I have known exactly what you are talking about since I retired, 6 years ago. We are so goal-oriented that absence of an overabundance of goals at once makes us think we are not doing anything. You still have plenty goals left, like moving into the cozy cabin and constructing a wonderful garden! I think part of our brains turning to mush in this season is a subconscious hibernation for the cold season.
bev
Boy do I understand. All of it. Although I'm still working like crazy, I need the structure of a job - even when I work, I don't feel like I am (I have no boss, no paycheck, no one say 'that's good' or 'that's bad'...) so for the most part I feel like I'm in a parallel universe, floating.
(I also think my current 'view' of a full day is a bit distorted - actually, I don't know if it is, but I worry that it might be. And now I worry how I will do when I'm re-employed at some point - and have meetings to attend, classes to teach, etc. I can't remember what that was like, and it's only be a year.)
I don't know, but I would be willing to try free form for a while. Perhaps this time of year will help to center you more. The weeks after Labor Day have always been a time of schedules and routine.
Chuck I think my math brain cells have withered and died.
Siria I bet with all your kids grown and in college your routine was really changed. I expect a routine will develop for me in time.

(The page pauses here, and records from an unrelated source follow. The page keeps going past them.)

(* ===== verification/RulesManualFacts.v ===== *)
(** * Facts about rule values and the manual rules

    What [_normalize_rule_value] returns, that the protection check never
    raises on it and means disjointness from the protected networks, and the
    account [validate_manual_rules] gives of every line. *)
From stdpp Require Import base list strings pretty gmap sorting.
From Stdlib Require Import ZArith Lia Ascii.
From S2P Require Import Prelude PyStr IpAddr IpAddrFacts NetworkContract RulesCompile.

Open Scope string_scope.
Open Scope Z_scope.
Open Scope list_scope.

(** ** Loops that may raise *)

Lemma py_fold_prefix {S A} (P : list A -> S -> Prop) (f : S -> A -> py S) l st0 :
  (forall pre x post st, l = pre ++ x :: post -> P pre st ->
     exists st', f st x = Some st' /\ P (pre ++ [x]) st') ->
  P [] st0 -> exists st', py_fold f st0 l = Some st' /\ P l st'.
Proof.
  intros Hf. enough (Hgen : forall post pre st, l = pre ++ post -> P pre st ->
    exists st', py_fold f st post = Some st' /\ P l st') by (intros; by apply (Hgen l [])).
  induction post as [|x post IH]; intros pre st E HP; cbn [py_fold].
  - exists st. by rewrite E, app_nil_r.
  - destruct (Hf pre x post st E HP) as (st1 & -> & HP1). cbn [mbind option_bind].
    apply (IH (pre ++ [x])); [by rewrite <- app_assoc|done].
Qed.

Lemma enumerate_lines {A} (l : list A) n k x :
  (k, x) ∈ enumerate_from n l <-> exists i : nat, l !! i = Some x /\ k = n + Z.of_nat i.
Proof.
  revert n. induction l as [|y l IH]; intros n; cbn [enumerate_from].
  - split; [by intros ?%elem_of_nil|]. by intros (i & Hi & _).
  - rewrite elem_of_cons, IH. split.
    + intros [[= -> ->]|(i & Hi & ->)]; [exists 0%nat; split; [done|lia]|].
      exists (S i). split; [done|lia].
    + intros ([|i] & Hi & ->); simpl in Hi; [left; injection Hi as ->; f_equal; lia|].
      right. exists i. split; [done|lia].
Qed.

Lemma enumerate_before {A} (l : list A) k pre n x post m y :
  enumerate_from k l = pre ++ (n, x) :: post -> (m, y) ∈ pre -> m < n.
Proof.
  revert k pre. induction l as [|z l IH]; intros k pre E Hin; cbn [enumerate_from] in E.
  { by destruct pre. }
  destruct pre as [|p pre]; [by apply elem_of_nil in Hin|]. injection E as <- E.
  apply elem_of_cons in Hin as [[= -> ->]|Hin]; [|eauto].
  assert (Hn : (n, x) ∈ enumerate_from (k + 1) l) by (rewrite E, elem_of_app; right; by left).
  apply enumerate_lines in Hn as (i & _ & ->). lia.
Qed.

Lemma sub_app_l {A} (l k : list A) : l ⊆ l ++ k.
Proof. intros x Hx. apply elem_of_app. by left. Qed.

(** ** Normalised values *)

(** What [_normalize_rule_value] promises of a kind and a value. *)
Inductive value_ok : string -> string -> Prop :=
  | value_ip a : addr_wf a -> value_ok "ip" (str_addr a)
  | value_cidr n : net_wf n -> value_ok "cidr" (str_net n)
  | value_domain d : Forall (fun l => l <> "") (py_split "."%char d) -> value_ok "domain" d
  | value_suffix d : Forall (fun l => l <> "") (py_split "."%char d) -> value_ok "domain_suffix" ("." +:+ d).

(** The network a value of kind ip or cidr stands for. *)
Definition single_net (a : addr) : net := Net a (max_plen (a_ver a)).

Lemma single_net_wf a : addr_wf a -> net_wf (single_net a).
Proof.
  intros Ha. pose proof (max_plen_pos (a_ver a)). split; [exact Ha|]. unfold single_net, n_ver, n_first. cbn [n_addr n_plen].
  split; [lia|]. rewrite Z.sub_diag. apply Z.mod_1_r.
Qed.

Section ValueFacts.
Context `{Settings} (idna_nonascii : string -> option string).

(** A normalised domain name has no empty label. *)
Lemma normalize_domain_labels value single d :
  _normalize_domain_name idna_nonascii value single = Some d -> Forall (fun l => l <> "") (py_split "."%char d).
Proof.
  unfold _normalize_domain_name. set (norm := py_rstrip_char _ _).
  destruct (String.eqb norm ""); [done|]. destruct (existsb _ _) eqn:Ex; [done|].
  rewrite existsb_false in Ex. intros E.
  assert (d = norm) as ->.
  { destruct (py_map _ _) as [ls|]; [|done]. cbv zeta in E. repeat (let F := fresh in case_in E F); congruence. }
  apply Forall_forall. intros l Hl ->. by specialize (Ex _ Hl).
Qed.

Lemma normalize_value_ok value kind v :
  _normalize_rule_value idna_nonascii value = inr (kind, v) -> value_ok kind v.
Proof.
  unfold _normalize_rule_value. destruct (String.eqb _ _); [done|].
  destruct (ip_address _) eqn:Ea; [intros [= <- <-]; constructor; eauto using ip_address_wf|].
  destruct (ip_network _) eqn:En; [intros [= <- <-]; constructor; eauto using ip_network_wf|].
  destruct (py_startswith _ _).
  - destruct (_normalize_domain_name _ _ _) eqn:Ed; [|done]. intros [= <- <-].
    constructor. by eapply normalize_domain_labels.
  - destruct (has_char _ _); [done|]. destruct (_normalize_domain_name _ _ _) eqn:Ed; [|done].
    intros [= <- <-]. constructor. by eapply normalize_domain_labels.
Qed.

(** The network of a normalised value, when it has one. *)
Definition denotes (kind v : string) (n : net) : Prop := _network_for_rule kind v = Some (Some n).

Lemma network_for_ip a : addr_wf a -> denotes "ip" (str_addr a) (single_net a).
Proof.
  intros Ha. unfold denotes, _network_for_rule. change (String.eqb "ip" _ || _) with false.
  cbv iota. rewrite String.eqb_refl, ip_address_str by done. cbn [mbind option_bind].
  pose proof (ip_network_str (single_net a) (single_net_wf a Ha)) as Hn.
  unfold str_net in Hn. unfold single_net in *. cbn [n_addr n_plen] in Hn.
  destruct (a_ver a); cbn [max_plen] in Hn;
    [change (py_str_int 32) with "32" in Hn|change (py_str_int 128) with "128" in Hn]; by rewrite Hn.
Qed.

Lemma network_for_cidr n : net_wf n -> denotes "cidr" (str_net n) n.
Proof.
  intros Hn. unfold denotes, _network_for_rule. change (String.eqb "cidr" _ || _) with false.
  cbv iota. change (String.eqb "cidr" "ip") with false. cbv iota. by rewrite ip_network_str.
Qed.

Bev it is odd that with so many projects going on, building, gardening, more work all the time, a little volunteering, elder assistance, that I would feel this way. There is an underlying fear at work here I think.
Pam I worry a bit too about what happens when I begin to work full time after this period of "why do I even think this is not working, I'm physically wore out at times." Maybe the mind just isn't used to this amount of freedom from attending to others.
Les the first two years were quite enjoyable. I just went with it. Now I may be worrying a bit about the duration and the lack of financial independence. Yes bulb planting and fall cleanup season is soon to be here.
Love the ironweed. I shall have to plant some of that. Is it shade tolerant?
Alison the Ironweed, Vernonia noveboracensis wants full sun. We do have some growing in our sunnier shade, like half day full sun. It blooms, but the heads are smaller.